Coming into next week’s Reserve Bank of Australia (RBA) Board meeting, it is extremely difficult to envisage anything other than a decision to leave the policy rate unchanged at its current level of 4.10 per cent.
RBA Governor, Michele Bullock, portrayed the decision to cut the policy rate at the February meeting as a finely balanced one and sought to frame the bond market’s then expectation of rate cuts as more accelerated than the Bank’s (and presumably the Board’s) view of the expected pace of policy rate reduction.
Those comments were an effort to quash the well-known proclivity of financial markets to see policy rate cuts as a necessarily sequential exercise.
Since the February RBA Board meeting, there has not been a substantial enough augmentation of the economic information set to allow the RBA Board to consider any further policy rate reduction at its April meeting.

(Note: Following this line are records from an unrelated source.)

(** C6, amended: column types are inferred from the content and are not
    checked against a declared schema.  Loading a file that is in the blob
    store succeeds whatever the file holds; and a column in which some
    record holds text that is no number, timestamp or boolean is loaded as
    a string column, the text being kept in its cell. *)
Theorem load_infers_string_for_text (env : Env) (path : string)
    (c : CsvFile) (fs : gmap string File) :
  wasb_open env path = Some c ->
  spark_read_csv env path fs = (fs, inr (load c))
  /\ forall i j r x,
       records c !! i = Some r -> r !! j = Some x -> lex x = LText ->
       (j < length (header c))%nat ->
       exists f row,
         schema (load c) !! j = Some f
         /\ dataType f = StringType
         /\ rows (load c) !! i = Some row
         /\ row !! j = Some (StrV (text x)).
Proof.
  intros Ho. split.
  - unfold spark_read_csv. now rewrite Ho.
  - intros i j r x Hr Hx Hl Hj.
    destruct (load_text_column c i j r x Hr Hx Hl Hj)
      as (n & row & _ & Hs & Hrow & Hcell).
    now exists {| name := n; dataType := StringType |}, row.
Qed.

(** On the sample: the telemetry file with abc in its voltage column. *)
Lemma load_infers_string_for_text_witness :
  spark_read_csv env_text (csv_path "telemetry") ∅
  = (∅, inr (load telemetry_text_csv))
  /\ exists f row,
       schema (load telemetry_text_csv) !! 2%nat = Some f
       /\ dataType f = StringType
       /\ rows (load telemetry_text_csv) !! 0%nat = Some row
       /\ row !! 2%nat = Some (StrV "abc").
Proof.
  destruct (load_infers_string_for_text env_text (csv_path "telemetry")
              telemetry_text_csv ∅) as [Hload Htext];
    [vm_compute; reflexivity|].
  split; [exact Hload|].
  apply (Htext 0%nat 2%nat
           [time "2015-01-01 06:00:00" 1420092000; int "1" 1; txt "abc";
            real "418.5" (4185 # 10); real "113.1" (1131 # 10);
            real "45.1" (451 # 10)]
           (txt "abc"));
    [vm_compute; reflexivity .. | vm_compute; lia].
Defined.

End Loading.

(** ** Further facts about the reader and the missing-value handling *)

Section MoreReader.
Import Spark Notebook Exploration Fixtures MoreFixtures.

Lemma rootTypes_length (recs : list (list field)) (ts : list DataType) :
  length (fold_left inferRowType recs ts) = length ts.
Proof.
  revert ts. induction recs as [|r recs IH]; intros ts; simpl;
    [reflexivity|].
  now rewrite IH, inferRowType_length.
Qed.

Lemma infer_names (names : list string) (ts : list DataType) :
  length ts = length names ->
  map name (zip_with (fun n t => {| name := n; dataType := canonical t |})
                     names ts) = names.
Proof.
  revert ts. induction names as [|n names IH]; intros [|t ts] H;
    simpl in *; try reflexivity; try discriminate H.
  f_equal. apply IH. now injection H.
Qed.

Lemma convert_length (s : list StructField) (r : list field) :
  length (convert s r) = length s.
Proof.
  revert r. induction s as [|f s IH]; intros r; [reflexivity|].
  destruct r; simpl; now rewrite IH.
Qed.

Key indicators released since the February meeting include:
- Wednesday’s release of the February monthly consumer price index (CPI) indicator. The annual trimmed-mean number came in at 2.7 per cent, which is more or less consistent with the RBA’s February projection.
- The February labour force data showed a surprising 52.8k decline in employment. That decline, however, seems to reflect supply-side factors associated with the withdrawal of the baby-boomer cohort from the workforce. The unemployment rate was unchanged at 4.1 per cent and probably reflects a more accurate picture of the state of the labour market and is also consistent with the RBA February projection.
- The December quarter wage price index (WPI), which was a little below expectations at 3.2 per cent. However, given abject productivity performance, the inflation portents of that number are not quite as positive as they would appear at first glance.
- March quarter GDP growth of 0.6 per cent or 1.3 per cent over the year. That is still a relatively tepid rate of growth, albeit that the March quarter was slightly better than expected. Again, it was probably in line with RBA projections.
- The Budget is not likely to have had a material impact on the RBA outlook. The tax and spending measures were modest enough, and while the Federal Government’s announcement of a six-month extension to electricity rebates will push out the timing of the bounce-back in CPI inflation, the RBA will look through this and continue to focus on trimmed-mean inflation.
All that seems to make the April RBA meeting a bit of a non-event.